#### DATA TO USE
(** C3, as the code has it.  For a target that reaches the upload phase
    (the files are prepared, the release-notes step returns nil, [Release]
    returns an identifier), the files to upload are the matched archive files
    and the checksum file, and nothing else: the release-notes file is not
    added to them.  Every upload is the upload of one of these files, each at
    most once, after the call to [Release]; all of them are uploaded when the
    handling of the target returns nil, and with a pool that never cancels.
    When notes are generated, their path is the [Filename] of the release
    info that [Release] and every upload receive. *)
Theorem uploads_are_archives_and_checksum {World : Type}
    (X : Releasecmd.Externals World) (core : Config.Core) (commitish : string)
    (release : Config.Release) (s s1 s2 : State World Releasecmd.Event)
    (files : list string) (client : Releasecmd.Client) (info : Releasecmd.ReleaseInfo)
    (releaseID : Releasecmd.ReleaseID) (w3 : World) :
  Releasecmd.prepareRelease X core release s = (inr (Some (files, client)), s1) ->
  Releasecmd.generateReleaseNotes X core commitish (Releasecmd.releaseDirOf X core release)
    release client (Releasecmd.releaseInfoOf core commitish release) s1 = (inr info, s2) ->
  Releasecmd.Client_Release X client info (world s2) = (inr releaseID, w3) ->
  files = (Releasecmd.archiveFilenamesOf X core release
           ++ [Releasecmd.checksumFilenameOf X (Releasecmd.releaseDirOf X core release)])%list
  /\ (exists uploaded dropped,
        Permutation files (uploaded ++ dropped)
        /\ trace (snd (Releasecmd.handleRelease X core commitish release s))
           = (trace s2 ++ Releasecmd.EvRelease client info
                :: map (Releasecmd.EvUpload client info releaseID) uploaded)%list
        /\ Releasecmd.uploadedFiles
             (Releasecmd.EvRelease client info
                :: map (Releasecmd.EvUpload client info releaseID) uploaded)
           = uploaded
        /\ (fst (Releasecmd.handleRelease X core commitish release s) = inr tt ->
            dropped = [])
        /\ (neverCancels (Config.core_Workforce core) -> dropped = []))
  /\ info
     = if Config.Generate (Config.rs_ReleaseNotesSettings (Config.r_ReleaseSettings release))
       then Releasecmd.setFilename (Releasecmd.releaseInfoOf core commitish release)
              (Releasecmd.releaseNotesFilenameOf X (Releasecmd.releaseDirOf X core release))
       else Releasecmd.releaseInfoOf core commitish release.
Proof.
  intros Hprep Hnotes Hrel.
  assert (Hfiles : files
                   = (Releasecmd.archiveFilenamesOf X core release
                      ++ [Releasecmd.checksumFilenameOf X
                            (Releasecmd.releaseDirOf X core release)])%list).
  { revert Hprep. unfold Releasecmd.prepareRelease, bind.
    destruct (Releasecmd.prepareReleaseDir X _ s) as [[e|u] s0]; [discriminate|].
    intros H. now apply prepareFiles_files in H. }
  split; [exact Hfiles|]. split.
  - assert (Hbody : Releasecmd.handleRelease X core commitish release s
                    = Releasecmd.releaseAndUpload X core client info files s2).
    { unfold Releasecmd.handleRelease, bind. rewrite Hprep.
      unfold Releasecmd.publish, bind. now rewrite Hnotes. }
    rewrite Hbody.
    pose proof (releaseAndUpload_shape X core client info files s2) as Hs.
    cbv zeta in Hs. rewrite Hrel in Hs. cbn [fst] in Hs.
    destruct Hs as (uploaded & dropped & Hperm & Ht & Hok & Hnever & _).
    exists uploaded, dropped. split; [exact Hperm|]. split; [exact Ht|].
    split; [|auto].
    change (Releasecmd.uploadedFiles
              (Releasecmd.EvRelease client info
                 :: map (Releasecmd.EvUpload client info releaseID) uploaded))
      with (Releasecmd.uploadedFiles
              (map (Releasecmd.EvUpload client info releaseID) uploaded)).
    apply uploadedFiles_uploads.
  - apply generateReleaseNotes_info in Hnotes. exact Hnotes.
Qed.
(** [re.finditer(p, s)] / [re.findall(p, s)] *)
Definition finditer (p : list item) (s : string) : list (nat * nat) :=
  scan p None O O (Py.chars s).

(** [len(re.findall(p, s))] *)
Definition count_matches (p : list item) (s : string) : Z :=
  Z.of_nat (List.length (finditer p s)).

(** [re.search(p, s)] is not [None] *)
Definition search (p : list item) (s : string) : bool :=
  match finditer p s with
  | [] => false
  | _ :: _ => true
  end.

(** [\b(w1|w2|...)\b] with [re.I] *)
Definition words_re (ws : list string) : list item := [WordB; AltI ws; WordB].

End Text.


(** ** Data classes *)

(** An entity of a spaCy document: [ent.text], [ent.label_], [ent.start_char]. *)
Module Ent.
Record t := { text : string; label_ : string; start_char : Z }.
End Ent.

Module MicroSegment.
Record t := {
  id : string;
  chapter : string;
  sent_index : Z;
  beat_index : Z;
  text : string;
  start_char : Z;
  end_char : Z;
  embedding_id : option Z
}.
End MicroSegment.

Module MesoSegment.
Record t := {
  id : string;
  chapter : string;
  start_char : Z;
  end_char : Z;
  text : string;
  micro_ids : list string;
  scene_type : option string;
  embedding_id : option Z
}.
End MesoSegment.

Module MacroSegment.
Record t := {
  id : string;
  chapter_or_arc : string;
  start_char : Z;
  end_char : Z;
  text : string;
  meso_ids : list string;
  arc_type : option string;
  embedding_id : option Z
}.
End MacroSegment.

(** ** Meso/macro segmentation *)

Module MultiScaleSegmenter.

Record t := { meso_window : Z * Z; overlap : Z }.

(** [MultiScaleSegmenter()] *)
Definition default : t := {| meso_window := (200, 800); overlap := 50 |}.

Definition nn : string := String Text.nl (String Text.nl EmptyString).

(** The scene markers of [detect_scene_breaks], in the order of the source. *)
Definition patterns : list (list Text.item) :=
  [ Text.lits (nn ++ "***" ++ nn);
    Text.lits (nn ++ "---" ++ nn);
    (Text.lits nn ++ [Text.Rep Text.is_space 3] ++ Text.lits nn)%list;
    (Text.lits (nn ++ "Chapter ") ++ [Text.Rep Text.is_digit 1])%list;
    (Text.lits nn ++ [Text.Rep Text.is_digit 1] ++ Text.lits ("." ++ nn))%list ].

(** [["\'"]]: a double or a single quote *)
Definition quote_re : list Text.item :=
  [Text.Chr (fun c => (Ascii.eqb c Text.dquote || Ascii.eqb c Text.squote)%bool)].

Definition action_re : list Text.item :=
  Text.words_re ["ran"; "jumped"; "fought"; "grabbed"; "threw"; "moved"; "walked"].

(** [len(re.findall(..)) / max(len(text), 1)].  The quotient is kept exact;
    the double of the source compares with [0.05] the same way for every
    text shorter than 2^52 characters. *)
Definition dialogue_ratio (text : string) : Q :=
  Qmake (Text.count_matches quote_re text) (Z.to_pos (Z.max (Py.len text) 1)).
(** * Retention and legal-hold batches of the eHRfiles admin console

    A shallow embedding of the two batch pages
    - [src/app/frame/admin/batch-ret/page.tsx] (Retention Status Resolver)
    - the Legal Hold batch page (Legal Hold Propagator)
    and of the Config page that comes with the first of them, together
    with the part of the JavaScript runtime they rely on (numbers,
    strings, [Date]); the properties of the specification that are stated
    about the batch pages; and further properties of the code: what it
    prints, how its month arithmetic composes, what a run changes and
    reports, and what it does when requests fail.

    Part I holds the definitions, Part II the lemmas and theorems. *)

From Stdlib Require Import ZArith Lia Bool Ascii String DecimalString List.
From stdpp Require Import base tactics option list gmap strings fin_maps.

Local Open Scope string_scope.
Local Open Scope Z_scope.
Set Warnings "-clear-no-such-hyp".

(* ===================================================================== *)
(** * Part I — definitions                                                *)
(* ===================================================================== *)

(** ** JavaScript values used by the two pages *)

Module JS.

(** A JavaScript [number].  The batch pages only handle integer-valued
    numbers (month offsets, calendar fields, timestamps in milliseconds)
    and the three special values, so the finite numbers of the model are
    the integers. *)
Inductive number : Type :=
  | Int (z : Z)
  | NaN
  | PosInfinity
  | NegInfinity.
########
DESCRIPTION OF THE TASK: What you return should be exactly the lines above, starting at the one with "change (Releasecmd.uploadedFiles" and ending at the one with "Module Ent.", and nothing else.

FINISHED EXERCISE:
    change (Releasecmd.uploadedFiles
              (Releasecmd.EvRelease client info
                 :: map (Releasecmd.EvUpload client info releaseID) uploaded))
      with (Releasecmd.uploadedFiles
              (map (Releasecmd.EvUpload client info releaseID) uploaded)).
    apply uploadedFiles_uploads.
  - apply generateReleaseNotes_info in Hnotes. exact Hnotes.
Qed.
(** [re.finditer(p, s)] / [re.findall(p, s)] *)
Definition finditer (p : list item) (s : string) : list (nat * nat) :=
  scan p None O O (Py.chars s).

(** [len(re.findall(p, s))] *)
Definition count_matches (p : list item) (s : string) : Z :=
  Z.of_nat (List.length (finditer p s)).

(** [re.search(p, s)] is not [None] *)
Definition search (p : list item) (s : string) : bool :=
  match finditer p s with
  | [] => false
  | _ :: _ => true
  end.

(** [\b(w1|w2|...)\b] with [re.I] *)
Definition words_re (ws : list string) : list item := [WordB; AltI ws; WordB].

End Text.


(** ** Data classes *)

(** An entity of a spaCy document: [ent.text], [ent.label_], [ent.start_char]. *)
Module Ent.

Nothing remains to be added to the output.